| Task details |
Where "Lemma" appears in a line of the entries below, that line should be copied.

| Exercise data |
(* ===== verification/RolloutProps.v ===== *)
(** * Rollouts: one campaign per frame, and finished is finished

    The invariant of campaigns and targets ([rollout_inv]) under every
    request, with the two promises it carries: a frame takes part in at most
    one live campaign, and a finished campaign never changes its status.
    [kept k s s'] packages both for one operation; [k] is the campaign whose
    start is under way, if any: its targets are written before its status. *)

From S2P Require Import Prelude PyStr PyFloat Json Sql Reservations OfflineSchedule Devices Delivery Rollouts ContentQueue OfflineStore OfflinePrepare DeviceUpdate DeliveryLife DeliveryRuns.
Local Open Scope Z_scope.

Definition status_at (k : str) (s : ddb) : option rollout_status := rc_status <$> get_campaign k s.
Definition live_at (k : str) (s : ddb) : Prop := ∃ st, status_at k s = Some st ∧ st ∈ live_statuses.
Definition unstarted : list rollout_status := [DRAFT; VALIDATING].
Definition pair_of (t : target) : str * str := (rt_rollout t, rt_device t).

(** Frames of two targets that carry an item, in campaigns that count as live. *)
Definition exclusive (X : str → Prop) (ts : list target) : Prop :=
  ∀ t1 t2, t1 ∈ ts → t2 ∈ ts → rt_device t1 = rt_device t2 → is_Some (rt_item t1) → is_Some (rt_item t2) →
    X (rt_rollout t1) → X (rt_rollout t2) → rt_rollout t1 = rt_rollout t2.

Definition counts (k : option str) (s : ddb) (r : str) : Prop := live_at r s ∨ k = Some r.

Record rollout_inv (k : option str) (s : ddb) : Prop := mk_rollout_inv {
  ri_camps : keys_unique rc_id (campaigns s);
  ri_pairs : NoDup (map pair_of (targets s));
  ri_owner : ∀ t, t ∈ targets s → is_Some (status_at (rt_rollout t) s);
  ri_started : ∀ t st, t ∈ targets s → status_at (rt_rollout t) s = Some st → (st ∉ unstarted) ∨ k = Some (rt_rollout t);
  ri_item : ∀ t i, t ∈ targets s → rt_item t = Some i → ∃ x, x ∈ items s ∧ qi_id x = i ∧ qi_device x = rt_device t;
  ri_fallback : ∀ t, t ∈ targets s → is_Some (rt_rollback t) → is_Some (rt_item t);
  ri_exclusive : exclusive (counts k s) (targets s) }.

Definition final (s s' : ddb) : Prop :=
  ∀ c st, status_at c s = Some st → st ∈ finished_statuses → status_at c s' = Some st.

Definition kept (k : option str) (s s' : ddb) : Prop := rollout_inv k s → rollout_inv k s' ∧ final s s'.

#[export] Instance kept_preorder k : PreOrder (kept k).
Proof.
  split; [intros s H; split; [done|by intros c st]|]. intros a b c Hab Hbc Ha. destruct (Hab Ha) as [Hb F1]. destruct (Hbc Hb) as [Hc F2].
  split; [done|]. intros x st Hx Hf. apply F2; [by apply F1|done].
Qed.

(** ** Primitive writes *)

(** The items a target may refer to are still there. *)
Definition covers (s s' : ddb) : Prop :=
  ∀ i, i ∈ items s → (∃ j, j ∈ items s' ∧ qi_id j = qi_id i ∧ qi_device j = qi_device i) ∨
                     (∀ t, t ∈ targets s → rt_item t ≠ Some (qi_id i)).

Lemma covers_same s s' : items s' = items s → covers s s'.
Proof. intros E i Hi. left. exists i. by rewrite E. Qed.

Lemma covers_update p f s s' :
  items s' = update_where p f (items s) → (∀ i, qi_id (f i) = qi_id i ∧ qi_device (f i) = qi_device i) → covers s s'.
Proof.
  intros E H i Hi. left. exists (if p i then f i else i). rewrite E. split; [apply update_where_elem; eauto|].
  destruct (p i); [apply H|done].
Qed.

Lemma covers_insert i s s' : items s' = items s ++ [i] → covers s s'.
Proof. intros E x Hx. left. exists x. rewrite E. split; [apply elem_of_app; by left|done]. Qed.

Lemma status_same k s s' : campaigns s' = campaigns s → status_at k s' = status_at k s.
Proof. unfold status_at, get_campaign. by intros ->. Qed.

Lemma kept_frame k s s' : campaigns s' = campaigns s → targets s' = targets s → covers s s' → kept k s s'.
Proof.
  intros Hc Ht Hi [I1 I2 I3 I4 I5 I6 I7]. split; [|intros c st; by rewrite (status_same c s s') by done].
  split; rewrite ?Hc, ?Ht; try done.
  - intros t Hin. rewrite (status_same _ s s') by done. auto.
  - intros t st Hin. rewrite (status_same _ s s') by done. auto.
  - intros t i Hin Ei. destruct (I5 t i Hin Ei) as (x & Hx & Ek & Ed). destruct (Hi x Hx) as [(j & Hj & Ej & Edj)|Hn].
    + exists j. split_and!; [done|congruence..].
    + exfalso. apply (Hn t Hin). congruence.
  - intros t1 t2 H1 H2 Ed E1 E2 L1 L2. apply I7; try done; [destruct L1 as [(st & L & ?)|]|destruct L2 as [(st & L & ?)|]];
      try (by right); left; exists st; by rewrite <- (status_same _ s s').
Qed.

(** A target keeps its identity, its item and its fallback. *)
Definition target_touched (t t' : target) : Prop :=
  pair_of t' = pair_of t ∧ rt_item t' = rt_item t ∧ rt_rollback t' = rt_rollback t.

(** Targets rewritten one by one, with items that are there. *)
Lemma kept_targets k s s' (g : target → target) :
  targets s' = map g (targets s) → campaigns s' = campaigns s → covers s s' →
  (∀ t, t ∈ targets s → pair_of (g t) = pair_of t ∧ rt_rollback (g t) = rt_rollback t ∧
     (rt_item (g t) = rt_item t ∨
      is_Some (rt_rollback t) ∧ ∃ x, x ∈ items s' ∧ rt_item (g t) = Some (qi_id x) ∧ qi_device x = rt_device t)) →
  kept k s s'.
Proof.
  intros Ht Hc Hi Hg [I1 I2 I3 I4 I5 I6 I7]. split; [|intros c st; by rewrite (status_same c s s') by done].
  assert (∀ t', t' ∈ targets s' → ∃ t, t ∈ targets s ∧ t' = g t) as Hback.
  { intros t'. rewrite Ht. intros (t & -> & Hin)%list_elem_of_fmap. eauto. }
  assert (∀ t, t ∈ targets s → rt_rollout (g t) = rt_rollout t ∧ rt_device (g t) = rt_device t) as Hpr.
  { intros t Hin. destruct (Hg t Hin) as [E _]. injection E as ??. done. }
  assert (∀ t, t ∈ targets s → is_Some (rt_item (g t)) → is_Some (rt_item t)) as Hsome.
  { intros t Hin. destruct (Hg t Hin) as (_ & _ & [->|[Hr _]]); [done|]. intros _. auto. }
  split; rewrite ?Hc; try done.
  - rewrite Ht, map_map, (map_ext_in (λ t, pair_of (g t)) pair_of); [done|]. intros t Hin%list_elem_of_In. by apply Hg.
  - intros t' (t & Hin & ->)%Hback. destruct (Hpr t Hin) as [-> _]. rewrite (status_same _ s s') by done. auto.
  - intros t' st (t & Hin & ->)%Hback. destruct (Hpr t Hin) as [-> _]. rewrite (status_same _ s s') by done. auto.
  - intros t' i (t & Hin & ->)%Hback Ei. destruct (Hpr t Hin) as [_ ->].
    destruct (Hg t Hin) as (_ & _ & [E|(_ & x & Hx & E & Ed)]); [|exists x; split_and!; [done|congruence|done]].
    rewrite E in Ei. destruct (I5 t i Hin Ei) as (x & Hx & Ek & Ed). destruct (Hi x Hx) as [(j & Hj & Ej & Edj)|Hn].
    + exists j. split_and!; [done|congruence..].
    + exfalso. apply (Hn t Hin). congruence.
  - intros t' (t & Hin & ->)%Hback. destruct (Hg t Hin) as (_ & -> & [->|(_ & x & _ & -> & _)]); [auto|by eexists].
  - intros t1' t2' (t1 & H1 & ->)%Hback (t2 & H2 & ->)%Hback. destruct (Hpr t1 H1) as [-> ->], (Hpr t2 H2) as [-> ->].
    intros Ed E1%Hsome E2%Hsome L1 L2; [|done..]. apply I7; try done; [destruct L1 as [(st & L & ?)|]|destruct L2 as [(st & L & ?)|]];
      try (by right); left; exists st; by rewrite <- (status_same _ s s').
Qed.
Lemma inv_insert_schedule X o s s' :
  insert_schedule o s = Ok s' → (X (os_id o) ∨ ¬ live_schedule o) → playlist_inv X s → playlist_inv X s'.
Proof.
  unfold insert_schedule. intros (u0 & Hk & [= <-])%rbind_ok Hl [I1 I2 I3 I4 I5 I6]. apply raise_if_ok in Hk.
  assert (∀ x, x ∈ schedules s ++ [o] → live_schedule x → (¬ X (os_id x)) → x ∈ schedules s) as Hback.
  { intros x [?|Hx%list_elem_of_singleton]%elem_of_app L N; [done|]. subst x. by destruct Hl. }
  split; try done.
  - by apply keys_unique_insert.
  - intros o1 o2 H1 H2 ?? L1 L2 N1 N2. apply I2; auto.
  - intros x Hx. eapply (linked_carried s); [by apply carries_same| |by apply I5]. intros y Hy. exists y.
    split; [apply elem_of_app; by left|done].
  - intros x Hx Hr N. apply (versioned_same s); [reflexivity|]. apply I6; [apply Hback; [done|by right|done]|done..].
Qed.

(** ** Superseding and placing *)

Lemma supersede_item_spec d date now i s :
  let s' := supersede_item d date now i s in carries s s' ∧ slots s' = slots s ∧ schedules s' = schedules s.
Proof.
  intros s'. unfold s', supersede_item, ignore_event. set (s1 := update_item _ _ s).
  assert (carries s s1) as C by (by eapply carries_update). destruct (existsb _ _); (split; [exact C|done]).
Qed.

| Response area |
Lemma covers_same s s' : items s' = items s → covers s s'.
Lemma covers_update p f s s' :
Lemma covers_insert i s s' : items s' = items s ++ [i] → covers s s'.
Lemma status_same k s s' : campaigns s' = campaigns s → status_at k s' = status_at k s.
Lemma kept_frame k s s' : campaigns s' = campaigns s → targets s' = targets s → covers s s' → kept k s s'.
Lemma kept_targets k s s' (g : target → target) :
Lemma inv_insert_schedule X o s s' :
Lemma supersede_item_spec d date now i s :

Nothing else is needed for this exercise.